Early 2019 punditry ranked U.S.-China trade spats at the top or near the top of every geo-political list of worries and risks. Nothing that has transpired to date has lessened the worry or reduced the risk  - even with an apparent deal on trade approaching the end-game.

What's on the deal docket?

  • The Trump priorities are by now well known: a focus in deficit reduction and market access, with emphasis on PRC purchases of agriculture products and LNG; Chinese tariff reductions in ag, autos and chemicals; improved market access for U.S. financial service companies; and Chinese legislative and regulatory actions to protect foreign investment and preclude forced tech transfer. President Trump’s team has signaled guarded optimism in each of these areas. 
  • Less publicized, but now the key (apparent) sticking point: enforcement. The U.S. team has insisted on a unilateral right to raise tariffs in the event of PRC violations of the deal, with no right of the Chinese to respond. And now the president is insisting that some of the tariffs he imposed on China will remain even after the deal. No surprise this whole issue has become contentious!
  • What won't be touched, except cosmetically? Chinese state subsidies to a broad array of "national champions"-- a Communist party policy known by the "Made in China 2025" label. These PRC-supported "national champions" of course lie in the very same strategic sectors that are central to U.S. 21st century competitiveness.

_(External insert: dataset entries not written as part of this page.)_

Lemma candidatesToInputMapping_ok cfgs cands err m m' :
  NoDup (Name <$> cfgs) ->
  (err = "" -> forall cfg, cfg ∈ cfgs -> exists c,
     cands !! Name cfg = Some (Some c) /\ chosen cfg (vc_Version c) (SourceBuildIds c)) ->
  candidatesToInputMapping m cfgs cands err = Ret m' ->
  (forall n, n ∉ Name <$> cfgs -> m' !! n = m !! n) /\
  forall cfg, cfg ∈ cfgs -> exists res, m' !! Name cfg = Some res /\
    if String.eqb err "" then input_ok cfg res else input_failed res.
Proof.
  revert m. induction cfgs as [|cfg cfgs IH]; cbn [candidatesToInputMapping]; intros m Hnd Hc H.
  { simplify_eq. split; [done|]. intros cfg Hin. by apply elem_of_nil in Hin. }
  rewrite fmap_cons in *. apply NoDup_cons in Hnd as [Hni Hnd].
  destruct (String.eqb_spec err "") as [->|Hne]; cbn in H.
  - destruct (Hc eq_refl cfg ltac:(left)) as (c & Hcc & Hch).
    rewrite Hcc in H. cbn in H. apply bind_Ret in H as (first & Hfirst & H).
    apply IH in H as [Hout Hin]; [|done|intros _ cfg' ?; apply Hc; [done|by right]].
    split.
    + intros n Hn. rewrite Hout, lookup_insert_ne; set_solver.
    + intros cfg' [->|Hcfg']%elem_of_cons; [|by apply Hin].
      rewrite Hout, lookup_insert_eq by done. eexists. split; [done|].
      by exists (vc_Version c), first.
  - apply IH in H as [Hout Hin]; [|done|done]. split.
    + intros n Hn. rewrite Hout, lookup_insert_ne; set_solver.
    + intros cfg' [->|Hcfg']%elem_of_cons; [|by apply Hin].
      rewrite Hout, lookup_insert_eq by done. eexists. split; [done|]. by split_and!.
Qed.

Abbreviation inputs_of rs := (concat (Resolver_InputConfigs <$> rs)).

Lemma computeResolvers_ok bfuel rs m resolved hasNext m' resolved' hasNext' :
  Forall resolver_ok rs -> NoDup (Name <$> inputs_of rs) ->
  computeResolvers bfuel rs m resolved hasNext = Ret (m', resolved', hasNext') ->
  (forall n, n ∉ Name <$> inputs_of rs -> m' !! n = m !! n) /\
  (forall cfg, cfg ∈ inputs_of rs -> exists res, m' !! Name cfg = Some res /\
     (input_ok cfg res \/ input_failed res)) /\
  (resolved' = true <-> resolved = true /\
     forall cfg, cfg ∈ inputs_of rs -> exists res, m' !! Name cfg = Some res /\ input_ok cfg res).
Proof.
  revert m resolved hasNext. induction rs as [|r rs IH]; intros m resolved hasNext Hok Hnd H.
  { cbn in H. simplify_eq. split_and!; [done|set_solver|]. split; [set_solver|tauto]. }
  apply Forall_cons in Hok as [Hr Hok].
  rewrite fmap_cons in *. cbn [concat computeResolvers] in *. rewrite fmap_app in *.
  apply NoDup_app in Hnd as (Hnd1 & Hdisj & Hnd2).
  apply bind_Ret in H as ([cands err] & Hres & H). apply bind_Ret in H as (m1 & Hm1 & H).
  apply bind_Ret in H as (h1 & _ & H).
  apply candidatesToInputMapping_ok in Hm1 as [Hout1 Hin1]; [|done|].
  2: { intros ->. by eapply Resolve_ok. }
  apply IH in H as (Hout & Hin & Hall); [|done|done].
  assert (Hkeep : forall cfg, cfg ∈ Resolver_InputConfigs r -> m' !! Name cfg = m1 !! Name cfg).
  { intros cfg Hcfg. apply Hout, Hdisj. by apply list_elem_of_fmap_2. }
  split_and!.
  - intros n Hn. rewrite elem_of_app in Hn. rewrite Hout, Hout1; tauto.
  - intros cfg [Hcfg|Hcfg]%elem_of_app; [|by apply Hin].
    rewrite Hkeep by done. destruct (Hin1 cfg Hcfg) as (res & Hm & Hres').
    exists res. split; [done|]. destruct (String.eqb err ""); auto.
  - rewrite Hall, andb_true_iff. split.
    + intros [[Hr1 Herr] Hrest]. split; [done|]. rewrite Herr in Hin1.
      intros cfg [Hcfg|Hcfg]%elem_of_app; [|by apply Hrest]. rewrite Hkeep by done. by apply Hin1.
    + intros [Hr1 Hrest]. split_and!; [done| |intros cfg Hcfg; apply Hrest, elem_of_app; by right].
      destruct (String.eqb err "") eqn:Herr; [done|]. exfalso.
      assert (Hne : Resolver_InputConfigs r <> []) by (destruct r; try done; apply Hr).
      destruct (Resolver_InputConfigs r) as [|cfg cfgs]; [done|].
      destruct (Hin1 cfg ltac:(left)) as (res & Hm & Hf).
      destruct (Hrest cfg ltac:(set_solver)) as (res' & Hm' & Hres').
      rewrite Hkeep in Hm' by left. simplify_eq.
      destruct Hf as (_ & _ & Hf). destruct Hres' as (? & ? & _ & _ & ? & _). done.
Qed.

Context {ret : VersionsDBReturns db}.

Lemma Resolve_returns bfuel r :
  resolver_ok r -> (max_builds < bfuel)%nat -> returns (Resolve bfuel r).
Proof.
  intros Hok Hb. destruct r as [cfg|cfg|cfgs]; cbn.
  - unfold individual_Resolve. destruct (UseEveryVersion cfg);
      (apply returns_bind; [eauto with go|]); [intros [[? ?]|] _|intros [?|] _]; done.
  - unfold pinned_Resolve. apply returns_bind; [eauto with go|]. by intros [?|] _.
  - apply group_Resolve_returns; [apply Hok|done|lia].
Qed.

Lemma candidatesToInputMapping_returns cfgs (cands : gmap string (option versionCandidate)) err m :
  (err = "" -> forall cfg, cfg ∈ cfgs -> exists c, cands !! Name cfg = Some (Some c)) ->
  returns (candidatesToInputMapping m cfgs cands err).
Proof.
  revert m. induction cfgs as [|cfg cfgs IH]; cbn [candidatesToInputMapping]; intros m Hc; [done|].
  destruct (String.eqb_spec err "") as [->|Hne]; cbn [negb]; [|by apply IH].
  destruct (Hc eq_refl cfg ltac:(left)) as (c & ->). cbn.
  apply returns_bind; [eauto with go|]. intros first _. apply IH. intros _ cfg' ?. apply Hc; [done|by right].
Qed.

Lemma finalizeHasNext_returns (cands : gmap string (option versionCandidate)) :
  map_Forall (fun _ c => is_Some c) cands -> exists b, finalizeHasNext cands = Ret b.
Proof.
  intros Hs. unfold finalizeHasNext.
  assert (Hl : Forall (fun kc => is_Some kc.2) (map_to_list cands)).
  { apply Forall_forall. intros [k c] Hin%elem_of_map_to_list. by apply (Hs k c). }
  generalize false. induction Hl as [|[k c] l [c' Hc] Hl IH]; intros b; cbn in *; [eauto|].
  rewrite Hc. destruct b; cbn; apply IH.
Qed.

Lemma computeResolvers_returns bfuel rs m resolved hasNext :
  Forall resolver_ok rs -> NoDup (Name <$> inputs_of rs) -> (max_builds < bfuel)%nat ->
  returns (computeResolvers bfuel rs m resolved hasNext).
Proof.
  intros Hok Hnd Hb. revert m resolved hasNext.
  induction Hok as [|r rs Hr Hok IH]; intros m resolved hasNext; [done|].
  rewrite fmap_cons in Hnd. cbn [concat computeResolvers] in *. rewrite fmap_app in Hnd.
  apply NoDup_app in Hnd as (Hnd1 & _ & Hnd2).
  apply returns_bind; [by apply Resolve_returns|]. intros [cands err] Hres.
  apply returns_bind.
  { apply candidatesToInputMapping_returns. intros -> cfg Hcfg.
    eapply Resolve_ok in Hres as (c & ? & _); eauto. }
  intros m1 _. destruct (finalizeHasNext_returns cands) as [b Hfin]; [by eapply Resolve_some|].
  destruct hasNext; rewrite ?Hfin; cbn; by apply IH.
Qed.
End ComputeSpec.

(** ** Main theorems *)

(** C1: When [Algorithm_Compute] reports the job as resolved, every input has a mapping
    entry whose version was chosen by the rule for its configuration. *)
Theorem Compute_resolved {db : VersionsDB} {laws : VersionsDBLaws db} range bfuel inputs
    mapping resolved hasNext :
  (forall s, range s ≡ₚ elements s) -> NoDup (Name <$> inputs) ->
  Algorithm_Compute range bfuel inputs = Ret (mapping, resolved, hasNext) ->
  dom mapping = list_to_set (Name <$> inputs) /\
  (forall cfg, cfg ∈ inputs -> exists res, mapping !! Name cfg = Some res /\
     (input_ok cfg res \/ input_failed res)) /\
  (resolved = true <->
     forall cfg, cfg ∈ inputs -> exists res, mapping !! Name cfg = Some res /\ input_ok cfg res).
Proof.
  intros Hrange Hnd H. destruct (constructResolvers_ok range Hrange inputs) as [Hok Hp].
  apply computeResolvers_ok in H as (Hout & Hin & Hall); [|done|by rewrite Hp].
  setoid_rewrite Hp in Hin. setoid_rewrite Hp in Hall. setoid_rewrite Hp in Hout.
  split_and!; [|done|tauto].
  apply set_eq. intros n. rewrite elem_of_dom, elem_of_list_to_set. split.
  - intros [res Hres]. destruct (decide (n ∈ Name <$> inputs)) as [|Hn]; [done|].
    by rewrite Hout in Hres.
  - intros (cfg & -> & Hcfg)%list_elem_of_fmap. destruct (Hin cfg Hcfg) as (res & -> & _). done.
Qed.

(** C2: [Algorithm_Compute] returns: the search terminates within the fuel of the model, no
    nil candidate is dereferenced and no index is out of range. *)
Theorem Compute_returns {db : VersionsDB} {laws : VersionsDBLaws db} {ret : VersionsDBReturns db}
    range bfuel inputs :
  (forall s, range s ≡ₚ elements s) -> NoDup (Name <$> inputs) -> (max_builds < bfuel)%nat ->
  returns (Algorithm_Compute range bfuel inputs).
Proof.
  intros Hrange Hnd Hb. destruct (constructResolvers_ok range Hrange inputs) as [Hok Hp].
  apply computeResolvers_returns; [done|by rewrite Hp|done].
Qed.
(** [max(id)] over no rows is NULL, which does not scan into an int; the code
    ignores that error and returns 0. *)
Definition latestCompletedNonRerunBuild (tx : Tables) (jobID : Z) : Z :=
  default 0 (max_id (fun b =>
    is_completed_status (br_status b.2) && bool_decide (br_job_id b.2 = Some jobID) &&
    bool_decide (br_rerun_of b.2 = None) && bool_decide (br_rerun_of_old b.2 = None))
    (tb_builds tx)).

Definition next_build (tx : Tables) (jobID latestNonRerunId : Z) : option Z :=
  min_id (fun b =>
    bool_decide (br_job_id b.2 = Some jobID) && bool_decide (is_Some (tb_jobs tx !! jobID)) &&
    negb (is_completed_status (br_status b.2)) &&
    ((bool_decide (br_rerun_of b.2 = None) && bool_decide (br_rerun_of_old b.2 = None)) ||
     (bool_decide (br_rerun_of b.2 = Some latestNonRerunId) ||
      bool_decide (br_rerun_of_old b.2 = Some latestNonRerunId))))
    (tb_builds tx).

Definition updateNextBuildForJob (jobID latestNonRerunId : Z) (tx : Tables) : Tables :=
  update_job jobID (set_jr_next_build_id (fun _ => next_build tx jobID latestNonRerunId)) tx.

(** [INSERT INTO builds], with the id from the sequence; [(job_id, name)] is
    unique. *)
Definition name_taken (tx : Tables) (job_id : option Z) (name : string) : bool :=
  existsb (fun b : Z * BuildsRow => bool_decide (br_job_id b.2 = job_id) &&
      bool_decide (job_id <> None) && bool_decide (br_name b.2 = name))
    (map_to_list (tb_builds tx)).

Definition insert_build (r : BuildsRow) (tx : Tables) : outcome dberror (Z * Tables) :=
  let buildID := tb_builds_id_seq tx in
  if name_taken tx (br_job_id r) (br_name r) then Fail ConstraintViolation
  else Ret (buildID, set_tb_builds_id_seq Z.succ (set_tb_builds (<[buildID := r]>) tx)).
(* ===== verification/SchedulerTables.v ===== *)
(** * The scheduler on the tables

    The interface of the scheduler implemented by the operations of
    [JobTables], each a transaction at a later time than the one before, with
    the input algorithm of [Algorithm] running on a versions database that
    may depend on the tables.  The laws of the scheduler hold. *)
From S2P Require Import Prelude VersionsDB BuildTables BuildTablesSpec GroupResolver Algorithm Tables JobTables JobTablesSpec.
From S2P Require Import Scheduler SchedulerSpec.
From stdpp Require Import base gmap sets list strings sorting pretty.
From Stdlib Require Import ZArith Lia.
Open Scope Z_scope.

(** The tables and the clock of the database. *)
Record Clocked := { ck_now : Z; ck_tables : Tables }.

Definition plain_error {A} (r : outcome dberror A) : outcome (wrapped dberror) A :=
  match r with
  | Ret a => Ret a
  | Fail e => Fail (Plain e)
  | Panic => Panic
  | NoFuel => NoFuel
  end.

(** One operation, as a transaction that begins now. *)
Definition run_at {A} (m : Z -> Tables -> outcome dberror A * Tables)
    : stateful Clocked (wrapped dberror) A :=
  fun c =>
    (plain_error (m (ck_now c) (ck_tables c)).1,
     {| ck_now := ck_now c + 1; ck_tables := (m (ck_now c) (ck_tables c)).2 |}).

(** The errors of the versions database. *)
Definition query_error {A} (r : outcome string A) : outcome dberror A :=
  match r with
  | Ret a => Ret a
  | Fail e => Fail (OtherError e)
  | Panic => Panic
  | NoFuel => NoFuel
  end.
(* ===== verification/Vars.v ===== *)
(** * Variables and their interpolation (vars/)

    References to variables and their syntax (variables.go), the sources of
    variables (static_vars.go, named_vars.go, multi_vars.go), the
    interpolation of templates (template.go) and the tracking of secrets
    (tracker.go).

    Strings are byte strings; the classes of characters are those of ASCII.
    A Go map is the list of its entries, in the order in which the iteration
    at hand visits them.  Reading and writing YAML is left to the caller: the
    model starts from the decoded document. *)
From S2P Require Import Prelude.
From stdpp Require Import base gmap sets list strings sorting.
From Stdlib Require Import Ascii ZArith.
Set Warnings "-register-all".
Open Scope Z_scope.

(** ** Values

    The [any] values of decoded documents.  [VInt] stands for the integer
    types, with the text [%v] prints; [VNumber] for [json.Number]. *)
Inductive value :=
| VNil
| VBool (b : bool)
| VInt (text : string)
| VNumber (text : string)
| VFloat (text : string)
| VStr (s : string)
| VList (l : list value)
(** [map[any]any] *)
| VMap (m : list (value * value))
(** [map[string]any] *)
| VSMap (m : list (string * value)).

(** ** References (variables.go) *)

Record Reference := { Source : string; Path : string; Fields : list string }.

#[global] Instance Reference_eq_dec : EqDecision Reference.
Proof. solve_decision. Defined.

(** The errors of the package (errors.go), and those of [fmt.Errorf]. *)
Inductive var_error :=
| UndefinedVarsError (vars : list string)
| UnusedVarsError (vars : list string)
| MissingSourceError (name source : string)
| MissingFieldError (name field : string)
| InvalidFieldError (name field : string) (v : value)
| InvalidInterpolationError (name : string) (v : value)
| InvalidVar (name reason : string)
| MultiError (errs : list var_error)
| OtherVarError (message : string).

Definition WithoutSource (r : Reference) : Reference :=
  {| Source := ""; Path := Path r; Fields := Fields r |}.

Definition quote : ascii := "034".

(** [findUnquoted s c]: the text before and after the first [c] outside
    quotes. *)
Fixpoint findUnquoted (quoted : bool) (s : string) (c : ascii) : option (string * string) :=
  match s with
  | EmptyString => None
  | String x s =>
      if Ascii.eqb x c && negb quoted then Some ("", s)
      else
        let quoted := if Ascii.eqb x c then quoted else if Ascii.eqb x quote then negb quoted else quoted in
        '(before, after) ← findUnquoted quoted s c;
        Some (String x before, after)
  end.

(** [strings.TrimSpace], on ASCII *)
Definition is_space (c : ascii) : bool :=
  existsb (Ascii.eqb c) ["009"; "010"; "011"; "012"; "013"; " "]%char.

Fixpoint trim_left (s : string) : string :=
  match s with
  | String c s' => if is_space c then trim_left s' else s
  | EmptyString => EmptyString
  end.

Fixpoint trim_right (s : string) : string :=
  match s with
  | EmptyString => EmptyString
  | String c s' =>
      match trim_right s' with
      | EmptyString => if is_space c then EmptyString else String c EmptyString
      | t => String c t
      end
  end.

Definition TrimSpace (s : string) : string := trim_right (trim_left s).

(** [strings.ReplaceAll(s, c, "")] for one character *)
Fixpoint remove_char (c : ascii) (s : string) : string :=
  match s with
  | EmptyString => EmptyString
  | String x s => if Ascii.eqb x c then remove_char c s else String x (remove_char c s)
  end.

Fixpoint contains_char (c : ascii) (s : string) : bool :=
  match s with
  | EmptyString => false
  | String x s => Ascii.eqb x c || contains_char c s
  end.

(** [readPathSegment]: the first segment, and the rest when there is one. *)
Definition readPathSegment (raw : string) : string * option string :=
  let '(field, rest) :=
    match findUnquoted false raw "." with
    | Some (before, after) => (before, Some after)
    | None => (raw, None)
    end in
  (remove_char quote (TrimSpace field), rest).

(** The loop of [ParseReference]; each round consumes a separator. *)
Fixpoint readSegments (fuel : nat) (name input : string) : outcome var_error (list string) :=
  match fuel with
  | O => NoFuel
  | S fuel =>
      let '(field, rest) := readPathSegment input in
      if String.eqb field "" then Fail (InvalidVar name "empty field")
      else
        match rest with
        | None => Ret [field]
        | Some input => fields ← readSegments fuel name input; Ret (field :: fields)
        end
  end.

Definition ParseReference (name : string) : outcome var_error Reference :=
  '(source, input) ←
    match findUnquoted false name ":" with
    | Some (source, input) =>
        if contains_char quote source then Fail (InvalidVar name "source must not be quoted")
        else Ret (source, input)
    | None => Ret ("", name)
    end;
  fields ← readSegments (S (String.length input)) name input;
  match fields with
  | [] => Fail (InvalidVar name "no fields")
  | path :: fields => Ret {| Source := source; Path := path; Fields := fields |}
  end.

(** [fmt.Sprintf("%q", seg)] for printable ASCII: quotes and backslashes are
    escaped. *)
Fixpoint escape (s : string) : string :=
  match s with
  | EmptyString => EmptyString
  | String x s =>
      if Ascii.eqb x quote || Ascii.eqb x "\" then String "\" (String x (escape s))
      else String x (escape s)
  end.

Definition special (c : ascii) : bool := existsb (Ascii.eqb c) [","; "."; ":"; "/"; " "]%char.

Fixpoint contains_special (s : string) : bool :=
  match s with
  | EmptyString => false
  | String x s => special x || contains_special s
  end.

Definition refSegmentString (seg : string) : string :=
  if contains_special seg then String quote (escape seg +:+ String quote "") else seg.

Fixpoint fieldsString (fields : list string) : string :=
  match fields with
  | [] => ""
  | f :: fields => "." +:+ refSegmentString f +:+ fieldsString fields
  end.

Definition Reference_String (r : Reference) : string :=
  (if negb (String.eqb (Source r) "") then Source r +:+ ":" else "") +:+
  refSegmentString (Path r) +:+ fieldsString (Fields r).

(** ** Maps *)

(** [m[k]] for string keys *)
Fixpoint alookup {A} (m : list (string * A)) (k : string) : option A :=
  match m with
  | [] => None
  | (k', v) :: m => if String.eqb k' k then Some v else alookup m k
  end.

(** [m[k] = v] *)
Fixpoint ainsert {A} (m : list (string * A)) (k : string) (v : A) : list (string * A) :=
  match m with
  | [] => [(k, v)]
  | (k', v') :: m => if String.eqb k' k then (k, v) :: m else (k', v') :: ainsert m k v
  end.

(** [v[seg]] for a [map[any]any] and a string key *)
Fixpoint any_lookup (m : list (value * value)) (k : string) : option value :=
  match m with
  | [] => None
  | (VStr k', v) :: m => if String.eqb k' k then Some v else any_lookup m k
  | _ :: m => any_lookup m k
  end.

(** ** Sources of variables *)

(** The interface [Variables]; a source that can also name the secret behind
    a variable implements [GetSecretRef]. *)
Record SecretRef := { sr_Namespace : string; sr_Name : string; sr_Key : string; sr_Optional : bool }.

Record Variables := {
  Get : Reference -> outcome var_error (option value);
  List : outcome var_error (list Reference);
  GetSecretRef : option (Reference -> option SecretRef);
}.

(** *** static_vars.go *)

Fixpoint Traverse (v : value) (name : string) (fields : list string) : outcome var_error value :=
  match fields with
  | [] => Ret v
  | seg :: fields =>
      match v with
      | VMap m =>
          match any_lookup m seg with
          | Some v => Traverse v name fields
          | None => Fail (MissingFieldError name seg)
          end
      | VSMap m =>
          match alookup m seg with
          | Some v => Traverse v name fields
          | None => Fail (MissingFieldError name seg)
          end
      | _ => Fail (InvalidFieldError name seg v)
      end
  end.

Abbreviation StaticVariables := (list (string * value)) (only parsing).

Definition static_Get (v : StaticVariables) (ref : Reference) : outcome var_error (option value) :=
  if negb (String.eqb (Source ref) "") then Ret None
  else
    match alookup v (Path ref) with
    | None => Ret None
    | Some x => x ← Traverse x (Reference_String ref) (Fields ref); Ret (Some x)
    end.

Definition static_List (v : StaticVariables) : outcome var_error (list Reference) :=
  Ret ((fun p => {| Source := ""; Path := p.1; Fields := [] |}) <$> v).

Definition static (v : StaticVariables) : Variables :=
  {| Get := static_Get v; List := static_List v; GetSecretRef := None |}.

(** [constructValue]: wrap the value in a map per field, the last field first. *)
Definition constructValue (fields : list string) (v : value) : value :=
  foldl (fun v f => VSMap [(f, v)]) v (reverse fields).

Fixpoint upsert (out : list (string * value)) (path : string) (fields : list string) (v : value)
    : list (string * value) :=
  match alookup out path with
  | Some (VSMap nodeMap) =>
      match fields with
      | [] => ainsert out path v
      | f :: fields => ainsert out path (VSMap (upsert nodeMap f fields v))
      end
  | _ => ainsert out path (constructValue fields v)
  end.

Record KVPair := { Ref : Reference; Value : value }.

Definition Expand (p : list KVPair) : StaticVariables :=
  foldl (fun out pair => upsert out (Path (Ref pair)) (Fields (Ref pair)) (Value pair)) [] p.

(** *** Flattening, with Go's slices

    [flatten] extends the slice of fields with [append], and the references
    it returns keep those slices: an [append] that fits in the capacity
    writes into the array the slice shares.  [heap] holds the arrays. *)
Record slice := { sl_array : nat; sl_len : nat; sl_cap : nat }.

Abbreviation heap := (list (list string)) (only parsing).

Definition nil_slice : slice := {| sl_array := 0; sl_len := 0; sl_cap := 0 |}.

Definition read (h : heap) (s : slice) : list string := take (sl_len s) (default [] (h !! sl_array s)).

(** The capacity of the array [append] allocates (below 256 elements). *)
Definition grow (cap : nat) : nat := if (cap =? 0)%nat then 1 else 2 * cap.

Definition append (h : heap) (s : slice) (x : string) : slice * heap :=
  if (sl_len s <? sl_cap s)%nat then
    ({| sl_array := sl_array s; sl_len := S (sl_len s); sl_cap := sl_cap s |},
     alter (fun a => <[sl_len s := x]> a) (sl_array s) h)
  else
    ({| sl_array := length h; sl_len := S (sl_len s); sl_cap := grow (sl_cap s) |},
     h ++ [read h s ++ x :: replicate (grow (sl_cap s) - S (sl_len s)) ""]).

Fixpoint flatten (path : string) (fields : slice) (v : value) (h : heap)
    : list (string * slice * value) * heap :=
  match v with
  | VSMap m =>
      (fix go m h :=
        match m with
        | [] => ([], h)
        | (k, v) :: m =>
            let '(s, h) := append h fields k in
            let '(l, h) := flatten path s v h in
            let '(l', h) := go m h in
            (l ++ l', h)
        end) m h
  | VMap m =>
      (fix go m h :=
        match m with
        | [] => ([], h)
        | (VStr k, v) :: m =>
            let '(s, h) := append h fields k in
            let '(l, h) := flatten path s v h in
            let '(l', h) := go m h in
            (l ++ l', h)
        | _ :: m => go m h
        end) m h
  | _ => ([(path, fields, v)], h)
  end.

Fixpoint flatten_all (v : StaticVariables) (h : heap) : list (string * slice * value) * heap :=
  match v with
  | [] => ([], h)
  | (k, x) :: v =>
      let '(l, h) := flatten k nil_slice x h in
      let '(l', h) := flatten_all v h in
      (l ++ l', h)
  end.

(** [Flatten]: the references as the caller reads them. *)
Definition Flatten (v : StaticVariables) : list KVPair :=
  let '(l, h) := flatten_all v [] in
  (fun '(path, s, x) =>
    {| Ref := {| Source := ""; Path := path; Fields := read h s |}; Value := x |}) <$> l.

Respect is due the White House on how the China negotiations have been conducted - in stark contrast to the North Korean summitry. 

  • The president has delegated to the interagency, and to U.S. Trade Representative Robert Lighthizer in particular, clear authority to work the process; and he's been supported by a broad array of cabinet and sub-cabinet officials who have kept in near-continuous contact with their Chinese counterparts.
  • Whatever one may think about the final outcome, the process of getting to a coordinated and consistent U.S. position is to be applauded; and the president (until last week) has largely kept his hands off! 

But it's important to keep two key realities in mind as President Trump and Xi Jingping maneuver over the coming weeks:

  • First, President Xi won't repeat the mistake of North Korean dictator Kim Jong Un: he's not meeting Trump in Mar-a-Lago (or anywhere else, for that matter) until the deal is wrapped up. Xi has no desire to be embarrassed by a Trump impulse, and he's taking no chances. 
  • Second, as one respected analyst of U.S.-China relations has privately observed, "China will be in violation on Day One of the deal's  implementation!" It's why the enforcement provisions are so critical; and why the agreement, if consummated, may well represent the high-water mark of a U.S.-China relationship destined to get far colder and far more confrontational.  

Best guess? There will be a trade deal and summit this spring, probably late April. A Trump impulse can of course change this quickly; but the tea leaves suggest an agreement.

  • But make no mistake: as foreign policy author Robert Kaplan observed two months ago about the U.S.-China relationship for the 21st century, "The future has arrived, and it is nothing less than a new (economic) Cold War." Whatever Robert Lighthizer and his Chinese counterpart, Vice Premier Liu He, craft on trade over the coming weeks will not change that stark reality.